To complete our understanding, block statements are collections of statements inside balanced braces. They can be used anywhere a single statement can be used.

So what?

So far, it is all theory, and no practice. Like I said, it’s possible to program in C# without knowing exactly the difference between expressions and statements. But have you ever wondered about the difference between the conditional operator ?: and the if-else construction? The conditional operator is an expression (it evaluates to a value) whereas the if-else construction is a statement (a control flow statement to be precise, the last type of statement). This means that we can use the conditional operator anywhere we can use expressions, for instance as the parameter to a method:

Console.WriteLine(name != null ? name : "Missing name");

You obviously can’t do that with an if-else statement. You knew this, but you may not have known exactly why. Now that you do, you can start using expressions more consciously, like in the following example where we initialize a collection to prevent a null reference exception when accessing the property:

private List<File> files;
public List<File> Files
    get { return files ?? (files = new List<File>(); }
    set { files = value; }

We use the null-coalescing operator ?? to test the value of the private field for null. This operator will return the left-hand operand if it is not null, and the right-hand operand otherwise. For the right-hand operand we use an expression to initialize the private field. Since it is an expression it has a value.
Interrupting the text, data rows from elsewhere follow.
(* ===== verification/Sysfile.v ===== *)
(** * File system calls (sysfile.c)

    The handlers of sysfile.c on the state of open files.  A [goto bad] is the
    code of its label in place; [char name[DIRSIZ]] on the stack starts with
    unspecified content, which [nameiparent] overwrites before it is used. *)
From S2P Require Import Prelude Spinlock Str Ptable PtableLists Sched Services Kalloc BioRing Bio DiskFmt Log Fs File Vm ProcLife Syscall Exec.

Section sysfile.
Context {B : Type} {O : KOps B} {PL : Lens B pst} (kend kdata : Z) (retries : nat).
Context (dev_read : Z → option (nat → Z → K (ist (kst B)) (Z * list Z))).
Context (dev_write : Z → option (nat → list Z → Z → K (ist (kst B)) Z)).

(** ** Descriptors *)

(** The descriptor and the file. *)
Definition argfd (n : Z) : K (vst B) (option (nat * nat)) :=
  a ← argint n;
  match a with
  | None => mret None
  | Some fd =>
      if (fd <? 0) || (fd >=? Z.of_nat NOFILE) then mret None
      else
        q ← me;
        f ← deref (p_ofile q !! Z.to_nat fd);
        mret (pair (Z.to_nat fd) <$> f)
  end.

Fixpoint free_fd (l : list (option nat)) (k : nat) : option nat :=
  match l with
  | [] => None
  | None :: _ => Some k
  | Some _ :: l' => free_fd l' (S k)
  end.

Definition setfd (fd : nat) (f : option nat) : K (vst B) unit :=
  p ← onp myproc;
  onp (setp p (λ r, set_p_ofile (<[fd := f]> (p_ofile r)) r)).

(** -1 is [None]. *)
Definition fdalloc (f : nat) : K (vst B) (option nat) :=
  q ← me;
  match free_fd (take NOFILE (p_ofile q)) 0 with
  | None => mret None
  | Some fd => setfd fd (Some f);; mret (Some fd)
  end.

Definition sys_dup : K (vst B) Z :=
  a ← argfd 0;
  match a with
  | None => mret (-1)
  | Some (_, f) =>
      fd ← fdalloc f;
      match fd with
      | None => mret (-1)
      | Some fd => filedup f;; mret (Z.of_nat fd)
      end
  end.

(** The arguments of [sys_read] and [sys_write], in the order they are fetched. *)
Definition rw_args : K (vst B) (option (nat * Z * Z)) :=
  a ← argfd 0;
  match a with
  | None => mret None
  | Some (_, f) =>
      n ← argint 2;
      match n with
      | None => mret None
      | Some n =>
          p ← argptr 1 n;
          mret (match p with None => None | Some p => Some (f, n, p) end)
      end
  end.

Definition sys_read : K (vst B) Z :=
  a ← rw_args;
  match a with
  | None => mret (-1)
  | Some (f, n, p) =>
      r ← fileread retries dev_read f n;
      uwrite p (snd r);;
      mret (fst r)
  end.

(** The [n] bytes at [p] are read before the call. *)
Definition sys_write : K (vst B) Z :=
  a ← rw_args;
  match a with
  | None => mret (-1)
  | Some (f, n, p) =>
      l ← uread p (Z.to_nat n);
      filewrite retries dev_write f l n
  end.

Definition sys_close : K (vst B) Z :=
  a ← argfd 0;
  match a with
  | None => mret (-1)
  | Some (fd, f) =>
      setfd fd None;;
      fileclose kend retries f;;
      mret 0
  end.

(** [struct stat]: its fields at 0, 4, 8, 12 and 16. *)
Definition STATSIZE : Z := 20.
Definition write_stat (st : Z) (x : stat) : K (vst B) unit :=
  uwrite st (le_bytes 2 (st_type x));;
  uwrite (u32 (st + 4)) (le_bytes 4 (st_dev x));;
  uwrite (u32 (st + 8)) (le_bytes 4 (st_ino x));;
  uwrite (u32 (st + 12)) (le_bytes 2 (st_nlink x));;
  uwrite (u32 (st + 16)) (le_bytes 4 (st_size x)).

Definition sys_fstat : K (vst B) Z :=
  a ← argfd 0;
  match a with
  | None => mret (-1)
  | Some (_, f) =>
      p ← argptr 1 STATSIZE;
      match p with
      | None => mret (-1)
      | Some st =>
          r ← filestat retries f;
          (match snd r with Some x => write_stat st x | None => mret tt end);;
          mret (fst r)
      end
  end.

(** ** Links *)

(** [ip->nlink += d]. *)
Definition add_nlink (d : Z) (i : nat) : K (vst B) unit :=
  oni (seti i (λ ip, set_i_nlink (i16 (i_nlink ip + d)) ip)).

Definition name0 : list Z := replicate DIRSIZ 0.

(** [bad:] of [sys_link]. *)
Definition link_bad (ip : nat) : K (vst B) Z :=
  oni (ilock retries (Some ip));;
  add_nlink (-1) ip;;
  oni (iupdate retries ip);;
  oni (iunlockput retries ip);;
  onlog (end_op retries);;
  mret (-1).

Definition do_link (old new : list Z) : K (vst B) Z :=
  onlog (begin_op retries);;
  ip ← oni (namei retries dev_read old);
  match ip with
  | None => onlog (end_op retries);; mret (-1)
  | Some ip =>
      oni (ilock retries (Some ip));;
      x ← oni (geti ip);
      if i_type x =? T_DIR then
        oni (iunlockput retries ip);;
        onlog (end_op retries);;
        mret (-1)
      else
        add_nlink 1 ip;;
        oni (iupdate retries ip);;
        oni (iunlock (Some ip));;
        d ← oni (nameiparent retries dev_read new name0);
        match fst d with
        | None => link_bad ip
        | Some dp =>
            oni (ilock retries (Some dp));;
            xd ← oni (geti dp);
            x ← oni (geti ip);
            r ← (if negb (i_dev xd =? i_dev x) then mret (-1)
                 else oni (dirlink retries dev_read dev_write dp (snd d) (i_inum x)));
            oni (iunlockput retries dp);;
            if r <? 0 then link_bad ip
            else
              oni (iput retries ip);;
              onlog (end_op retries);;
              mret 0
        end
  end.

Definition sys_link : K (vst B) Z :=
  old ← argstr 0;
  match old with
  | None => mret (-1)
  | Some old =>
      new ← argstr 1;
      match new with
      | None => mret (-1)
      | Some new => do_link old new
      end
  end.

(** The loop of [isdirempty], over the entries from the third on. *)
Definition isdirempty (dp : nat) : K (ist (kst B)) bool :=
  ip ← geti dp;
  r ← while (S (S (Z.to_nat (i_size ip / DIRENT)))) (λ st : Z * bool,
    let off := fst st in
    ip ← geti dp;
    if off <? i_size ip then
      r ← readi retries dev_read dp off DIRENT;
      panic_if (negb (fst r =? DIRENT)) "isdirempty: readi";;
      if negb (de_inum (snd r) =? 0) then mret (inr (off, false))
      else mret (inl (off + DIRENT, true))
    else mret (inr (off, true))) (2 * DIRENT, true);
  mret (snd r).

(** [bad:] of [sys_unlink]. *)
Definition unlink_bad (dp : nat) : K (vst B) Z :=
  oni (iunlockput retries dp);;
  onlog (end_op retries);;
  mret (-1).

Definition do_unlink (path : list Z) : K (vst B) Z :=
  onlog (begin_op retries);;
  d ← oni (nameiparent retries dev_read path name0);
  match fst d with
  | None => onlog (end_op retries);; mret (-1)
  | Some dp =>
      oni (ilock retries (Some dp));;
      c1 ← deref (namecmp (snd d) (cstring "."));
      c2 ← deref (namecmp (snd d) (cstring ".."));
      if (c1 =? 0) || (c2 =? 0) then unlink_bad dp
      else
        o ← oni (dirlookup retries dev_read dp (snd d));
        match o with
        | None => unlink_bad dp
        | Some (ip, off) =>
            oni (ilock retries (Some ip));;
            x ← oni (geti ip);
            panic_if (i_nlink x <? 1) "unlink: nlink < 1";;
            e ← (if i_type x =? T_DIR then oni (isdirempty ip) else mret true);
            if negb (e : bool) then
              oni (iunlockput retries ip);;
              unlink_bad dp
            else
              r ← oni (writei retries dev_write dp (replicate (Z.to_nat DIRENT) 0) off DIRENT);
              panic_if (negb (r =? DIRENT)) "unlink: writei";;
              (if i_type x =? T_DIR then
                 add_nlink (-1) dp;;
                 oni (iupdate retries dp)
               else mret tt);;
              oni (iunlockput retries dp);;
              add_nlink (-1) ip;;
              oni (iupdate retries ip);;
              oni (iunlockput retries ip);;
              onlog (end_op retries);;
              mret 0
        end
  end.

Definition sys_unlink : K (vst B) Z :=
  path ← argstr 0;
  match path with None => mret (-1) | Some path => do_unlink path end.

(** ** Creating and opening *)

(** The part of [create] that makes a new inode in the directory [dp]. *)
Definition create_new (dp : nat) (name : list Z) (type major minor : Z) : K (vst B) nat :=
  xd ← oni (geti dp);
  ip ← oni (ialloc retries (i_dev xd) type);
  oni (ilock retries (Some ip));;
  oni (seti ip (λ x, set_i_nlink 1 (set_i_minor minor (set_i_major major x))));;
  oni (iupdate retries ip);;
  (if type =? T_DIR then
     add_nlink 1 dp;;
     oni (iupdate retries dp);;
     x ← oni (geti ip);
     r ← oni (dirlink retries dev_read dev_write ip (cstring ".") (i_inum x));
     panic_if (r <? 0) "create dots";;
     xd ← oni (geti dp);
     r ← oni (dirlink retries dev_read dev_write ip (cstring "..") (i_inum xd));
     panic_if (r <? 0) "create dots"
   else mret tt);;
  x ← oni (geti ip);
  r ← oni (dirlink retries dev_read dev_write dp name (i_inum x));
  panic_if (r <? 0) "create: dirlink";;
  oni (iunlockput retries dp);;
  mret ip.

Definition create (path : list Z) (type major minor : Z) : K (vst B) (option nat) :=
  d ← oni (nameiparent retries dev_read path name0);
  match fst d with
  | None => mret None
  | Some dp =>
      oni (ilock retries (Some dp));;
      o ← oni (dirlookup retries dev_read dp (snd d));
      match o with
      | Some (ip, _) =>
          oni (iunlockput retries dp);;
          oni (ilock retries (Some ip));;
          x ← oni (geti ip);
          if (type =? T_FILE) && (i_type x =? T_FILE) then mret (Some ip)
          else
            oni (iunlockput retries ip);;
            mret None
      | None => ip ← create_new dp (snd d) type major minor; mret (Some ip)
      end
  end.

(** The inode [sys_open] opens, locked; [None] after its [end_op]. *)
Definition open_inode (path : list Z) (omode : Z) : K (vst B) (option nat) :=
  if hasbit omode O_CREATE then
    ip ← create path T_FILE 0 0;
    match ip with
    | None => onlog (end_op retries);; mret None
    | Some ip => mret (Some ip)
    end
  else
    ip ← oni (namei retries dev_read path);
    match ip with
    | None => onlog (end_op retries);; mret None
    | Some ip =>
        oni (ilock retries (Some ip));;
        x ← oni (geti ip);
        if (i_type x =? T_DIR) && negb (omode =? O_RDONLY) then
          oni (iunlockput retries ip);;
          onlog (end_op retries);;
          mret None
        else mret (Some ip)
    end.

(** [filealloc] and [fdalloc]; a file without a descriptor is closed. *)
Definition open_fd : K (vst B) (option (nat * nat)) :=
  f ← filealloc;
  match f with
  | None => mret None
  | Some f =>
      fd ← fdalloc f;
      match fd with
      | None => fileclose kend retries f;; mret None
      | Some fd => mret (Some (f, fd))
      end
  end.

Definition do_open (path : list Z) (omode : Z) : K (vst B) Z :=
  onlog (begin_op retries);;
  ip ← open_inode path omode;
  match ip with
  | None => mret (-1)
  | Some ip =>
      r ← open_fd;
      match r with
      | None =>
          oni (iunlockput retries ip);;
          onlog (end_op retries);;
          mret (-1)
      | Some (f, fd) =>
          oni (iunlock (Some ip));;
          onlog (end_op retries);;
          setf f (λ x, set_f_writable (hasbit omode O_WRONLY || hasbit omode O_RDWR)
            (set_f_readable (negb (hasbit omode O_WRONLY)) (set_f_off 0 (set_f_ip (Some ip) (set_f_type FD_INODE x)))));;
          mret (Z.of_nat fd)
      end
  end.

Definition sys_open : K (vst B) Z :=
  path ← argstr 0;
  match path with
  | None => mret (-1)
  | Some path =>
      m ← argint 1;
      match m with
      | None => mret (-1)
      | Some omode => do_open path omode
      end
  end.

(** The common end of [sys_mkdir] and [sys_mknod]. *)
Definition created (ip : option nat) : K (vst B) Z :=
  match ip with
  | None => onlog (end_op retries);; mret (-1)
  | Some ip =>
      oni (iunlockput retries ip);;
      onlog (end_op retries);;
      mret 0
  end.

Definition sys_mkdir : K (vst B) Z :=
  onlog (begin_op retries);;
  path ← argstr 0;
  ip ← match path with None => mret None | Some path => create path T_DIR 0 0 end;
  created ip.

Definition sys_mknod : K (vst B) Z :=
  onlog (begin_op retries);;
  path ← argstr 0;
  ip ← match path with
       | None => mret None
       | Some path =>
           major ← argint 1;
           match major with
           | None => mret None
           | Some major =>
               minor ← argint 2;
               match minor with
               | None => mret None
               | Some minor => create path T_DEV (i16 major) (i16 minor)
               end
           end
       end;
  created ip.

Definition sys_chdir : K (vst B) Z :=
  onlog (begin_op retries);;
  path ← argstr 0;
  ip ← match path with None => mret None | Some path => oni (namei retries dev_read path) end;
  match ip with
  | None => onlog (end_op retries);; mret (-1)
  | Some ip =>
      oni (ilock retries (Some ip));;
      x ← oni (geti ip);
      if negb (i_type x =? T_DIR) then
        oni (iunlockput retries ip);;
        onlog (end_op retries);;
        mret (-1)
      else
        oni (iunlock (Some ip));;
        q ← me;
        cwd ← deref (p_cwd q);
        oni (iput retries cwd);;
        onlog (end_op retries);;
        p ← onp myproc;
        onp (setp p (set_p_cwd (Some ip)));;
        mret 0
  end.

(** ** exec and pipe *)

(** The loop of [sys_exec] over [argv[i]]; [None] for its [return -1]. *)
Fixpoint exec_args (n : nat) (uargv : Z) (i : Z) (acc : list (list Z)) : K (vst B) (option (list (list Z))) :=
  match n with
  | 0%nat => mret None
  | S n' =>
      a ← fetchint (u32 (uargv + 4 * i));
      match a with
      | None => mret None
      | Some uarg =>
          if uarg =? 0 then mret (Some (rev acc))
          else
            s ← fetchstr (u32 uarg);
            match s with
            | None => mret None
            | Some s => exec_args n' uargv (i + 1) (s :: acc)
            end
      end
  end.

Definition sys_exec : K (vst B) Z :=
  path ← argstr 0;
  match path with
  | None => mret (-1)
  | Some path =>
      a ← argint 1;
      match a with
      | None => mret (-1)
      | Some uargv =>
          argv ← exec_args MAXARG (u32 uargv) 0 [];
          match argv with
          | None => mret (-1)
          | Some argv => exec kend kdata retries dev_read path argv
          end
      end
  end.

Definition sys_pipe : K (vst B) Z :=
  p ← argptr 0 8;
  match p with
  | None => mret (-1)
  | Some fd =>
      r ← pipealloc kend retries;
      match r with
      | None => mret (-1)
      | Some (rf, wf) =>
          fd0 ← fdalloc rf;
          match fd0 with
          | None =>
              fileclose kend retries rf;;
              fileclose kend retries wf;;
              mret (-1)
          | Some fd0 =>
              fd1 ← fdalloc wf;
              match fd1 with
              | None =>
                  setfd fd0 None;;
                  fileclose kend retries rf;;
                  fileclose kend retries wf;;
                  mret (-1)
              | Some fd1 =>
                  uwrite fd (le_bytes 4 (Z.of_nat fd0));;
                  uwrite (u32 (fd + 4)) (le_bytes 4 (Z.of_nat fd1));;
                  mret 0
              end
          end
      end
  end.
End sysfile.
(* ===== verification/Rtc.v ===== *)
(** * The real-time clock (cmos_read, fill_rtcdate and cmostime of lapic.c, date.h,
      sys_date of sysproc.c)

    The clock chip is hardware: [cmos k reg] is what the [k]-th read returns for
    register [reg].  [cmostime] reads until two readings in a row agree. *)
From S2P Require Import Prelude Spinlock Str Ptable PtableLists Sched Services Kalloc BioRing Bio DiskFmt Log Fs File Vm ProcLife Syscall.

Record rtcdate := Rtcdate { second : Z; minute : Z; hour : Z; day : Z; month : Z; year : Z }.
#[global] Instance rtcdate_eq_dec : EqDecision rtcdate.
Proof. solve_decision. Defined.

Definition CMOS_STATA : Z := 0x0a.
Definition CMOS_STATB : Z := 0x0b.
Definition CMOS_UIP : Z := 0x80.
Definition SECS : Z := 0x00.
Definition MINS : Z := 0x02.
Definition HOURS : Z := 0x04.
Definition DAY : Z := 0x07.
Definition MONTH : Z := 0x08.
Definition YEAR : Z := 0x09.

(** [CONV]: two decimal digits in a byte. *)
Definition bcd (x : Z) : Z := Z.shiftr x 4 * 10 + Z.land x 0xf.
Definition conv (t : rtcdate) : rtcdate :=
  Rtcdate (bcd (second t)) (bcd (minute t)) (bcd (hour t)) (bcd (day t)) (bcd (month t)) (bcd (year t)).

Section cmos.
Context (cmos : nat → Z → Z).

(** Six reads, from the [k]-th on. *)
Definition fill_rtcdate (k : nat) : rtcdate :=
  Rtcdate (cmos k SECS) (cmos (k + 1) MINS) (cmos (k + 2) HOURS) (cmos (k + 3) DAY) (cmos (k + 4) MONTH) (cmos (k + 5) YEAR).

(** The [for] loop, from the [k]-th read on; [None] when [fuel] rounds were not
    enough. *)
Fixpoint cmos_loop (fuel k : nat) : option rtcdate :=
  match fuel with
  | 0%nat => None
  | S n =>
      let t1 := fill_rtcdate k in
      if hasbit (cmos (k + 6) CMOS_STATA) CMOS_UIP then cmos_loop n (k + 7)
      else if decide (t1 = fill_rtcdate (k + 7)) then Some t1
      else cmos_loop n (k + 13)
  end.

Definition cmostime (fuel : nat) : option rtcdate :=
  let b := negb (hasbit (cmos 0 CMOS_STATB) (Z.shiftl 1 2)) in
  t ← cmos_loop fuel 1;
  let t := if b then conv t else t in
  Some (Rtcdate (second t) (minute t) (hour t) (day t) (month t) (u32 (year t + 2000))).
End cmos.

(** [struct rtcdate] in memory. *)
Definition RTCSIZE : Z := 24.
Definition rtcdate_bytes (t : rtcdate) : list Z :=
  concat (le_bytes 4 <$> [second t; minute t; hour t; day t; month t; year t]).

Definition sys_date {B} {O : KOps B} {PL : Lens B pst} (cmos : nat → Z → Z) (fuel : nat) : K (vst B) Z :=
  p ← argptr 0 RTCSIZE;
  match p with
  | None => mret (-1)
  | Some date =>
      match cmostime cmos fuel with
      | None => diverge
      | Some t => uwrite date (rtcdate_bytes t);; mret 0
      end
  end.

(** ** A clock that has been read is right *)

(** A number below 100 in binary-coded decimal, as the chip stores it. *)
Definition to_bcd (x : Z) : Z := 16 * (x / 10) + x `mod` 10.

Lemma bcd_to_bcd x : 0 ≤ x < 100 → bcd (to_bcd x) = x.
Proof.
  intros Hx. unfold bcd, to_bcd. rewrite Z.shiftr_div_pow2 by lia. change 0xf with (Z.ones 4). rewrite Z.land_ones by lia.
  change (2 ^ 4) with 16. Z.to_euclidean_division_equations; lia.
Qed.

(** The registers of a chip that shows the time [t] in the given mode. *)
Definition shows (dec : bool) (t : rtcdate) (r : Z → Z) : Prop :=
  let e := λ x, if dec then to_bcd x else x in
  r SECS = e (second t) ∧ r MINS = e (minute t) ∧ r HOURS = e (hour t) ∧
  r DAY = e (day t) ∧ r MONTH = e (month t) ∧ r YEAR = e (year t).

Definition two_digits (t : rtcdate) : Prop :=
  Forall (λ x, 0 ≤ x < 100) [second t; minute t; hour t; day t; month t; year t].

Lemma fill_shows dec t cmos k :
  (∀ j, (k ≤ j)%nat → shows dec t (cmos j)) →
  fill_rtcdate cmos k = (if dec then Rtcdate (to_bcd (second t)) (to_bcd (minute t)) (to_bcd (hour t))
    (to_bcd (day t)) (to_bcd (month t)) (to_bcd (year t)) else t).
Proof.
  intros H. unfold fill_rtcdate.
  destruct (H k) as (-> & _); [lia|]. destruct (H (k + 1)%nat) as (_ & -> & _); [lia|].
  destruct (H (k + 2)%nat) as (_ & _ & -> & _); [lia|]. destruct (H (k + 3)%nat) as (_ & _ & _ & -> & _); [lia|].
  destruct (H (k + 4)%nat) as (_ & _ & _ & _ & -> & _); [lia|]. destruct (H (k + 5)%nat) as (_ & _ & _ & _ & _ & ->); [lia|].
  destruct dec; [done|by destruct t].
Qed.

(** A reading taken twice in a row, with no update in between. *)
Definition settled (cmos : nat → Z → Z) (k : nat) : Prop :=
  hasbit (cmos (k + 6)%nat CMOS_STATA) CMOS_UIP = false ∧ fill_rtcdate cmos k = fill_rtcdate cmos (k + 7).

(** The loop ends at a settled reading, at the latest when the chip is steady. *)
Lemma cmos_loop_settles dec t cmos K :
  (∀ j, (K ≤ j)%nat → shows dec t (cmos j) ∧ hasbit (cmos j CMOS_STATA) CMOS_UIP = false) →
  ∀ n k, (K ≤ k + n)%nat → ∃ k', cmos_loop cmos (S n) k = Some (fill_rtcdate cmos k') ∧ settled cmos k'.
Proof.
  intros Hs. induction n as [|n IH]; intros k Hk; cbn [cmos_loop].
  - assert (settled cmos k) as [Hu He].
    { split; [apply Hs; lia|]. rewrite !(fill_shows dec t); [done|intros j Hj; apply Hs; lia..]. }
    rewrite Hu, decide_True by done. exists k. by split.
  - destruct (hasbit _ CMOS_UIP) eqn:Hu.
    + apply IH. lia.
    + destruct (decide (fill_rtcdate cmos k = fill_rtcdate cmos (k + 7))); [|apply IH; lia]. exists k. by split.
Qed.

(** The date [cmostime] makes of a reading. *)
Definition date_of (dec : bool) (t : rtcdate) : rtcdate :=
  let t := if dec then conv t else t in Rtcdate (second t) (minute t) (hour t) (day t) (month t) (u32 (year t + 2000)).

Lemma date_shows dec t cmos k :
  two_digits t → (∀ j, (k ≤ j)%nat → shows dec t (cmos j)) →
  date_of dec (fill_rtcdate cmos k) = Rtcdate (second t) (minute t) (hour t) (day t) (month t) (year t + 2000).
Proof.
  intros Ht Hs. rewrite (fill_shows dec t) by done. unfold two_digits in Ht. rewrite !Forall_cons in Ht.
  destruct Ht as (H1 & H2 & H3 & H4 & H5 & H6 & _). unfold date_of, conv.
  destruct dec; cbn [second minute hour day month year]; rewrite ?bcd_to_bcd by done; by rewrite u32_small by lia.
Qed.

(** ** Property *)

(** C37: [cmostime] returns as soon as the clock chip stands still, however its
    registers changed before: if from the [K]-th read on the chip shows a time
    and has no update in progress, [K + 1] rounds of the loop are enough.  What
    it returns is the date of a reading that was taken twice in a row with no
    update in between; if the chip showed the time all along, it is that time,
    in either of the chip's number formats, in the years from 2000. *)
Theorem cmostime_returns cmos dec t K :
  two_digits t → hasbit (cmos 0%nat CMOS_STATB) (Z.shiftl 1 2) = negb dec →
  (∀ j, (K ≤ j)%nat → shows dec t (cmos j) ∧ hasbit (cmos j CMOS_STATA) CMOS_UIP = false) →
  ∃ k, settled cmos k ∧ cmostime cmos (S K) = Some (date_of dec (fill_rtcdate cmos k)) ∧
    ((∀ j, shows dec t (cmos j)) →
      cmostime cmos (S K) = Some (Rtcdate (second t) (minute t) (hour t) (day t) (month t) (year t + 2000))).
Proof.
  intros Ht Hb Hs. destruct (cmos_loop_settles dec t cmos K Hs K 1 ltac:(lia)) as (k & Hr & Hk). exists k.
  assert (cmostime cmos (S K) = Some (date_of dec (fill_rtcdate cmos k))) as Hc.
  { unfold cmostime. rewrite Hr, Hb, negb_involutive. done. }
  split_and!; [done|done|]. intros Ha. rewrite Hc. f_equal. by apply date_shows.
Qed.

(** A chip that updates its time during the first reads, then shows 23:59:58 on
    the 31st of December 2026 in binary-coded decimal. *)
Definition chip (j : nat) (reg : Z) : Z :=
  if reg =? CMOS_STATA then (if (j <? 10)%nat then 0x80 else 0)
  else if reg =? CMOS_STATB then 0
  else if reg =? SECS then (if (j <? 10)%nat then 0x57 else 0x58)
  else if reg =? MINS then 0x59
  else if reg =? HOURS then 0x23
  else if reg =? DAY then 0x31
  else if reg =? MONTH then 0x12
  else 0x26.

Lemma cmostime_returns_witness : ∃ k, settled chip k ∧ cmostime chip 11 = Some (date_of true (fill_rtcdate chip k)).
Proof.
  destruct (cmostime_returns chip true (Rtcdate 58 59 23 31 12 26) 10) as (k & Hk & Hr & _).
  - repeat constructor; discriminate.
  - reflexivity.
  - intros j Hj. unfold chip. destruct (Nat.ltb_spec j 10); [lia|]. split; [|reflexivity]. split_and!; reflexivity.
  - exists k. split; [exact Hk|exact Hr].
Defined.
This value becomes the right-hand operator and is thus the result of the ?? operator and is returned (and thus becomes the parameter value for the method). We can use the ?? operator in the previous example as well:

Console.WriteLine(name ?? "Missing name");


In this post I explained the difference between expressions and statements. Expressions have a value, statements are a unit of execution. We have seen that when you understand the value of expressions, you can start using them more consciously to write more elegant and concise code.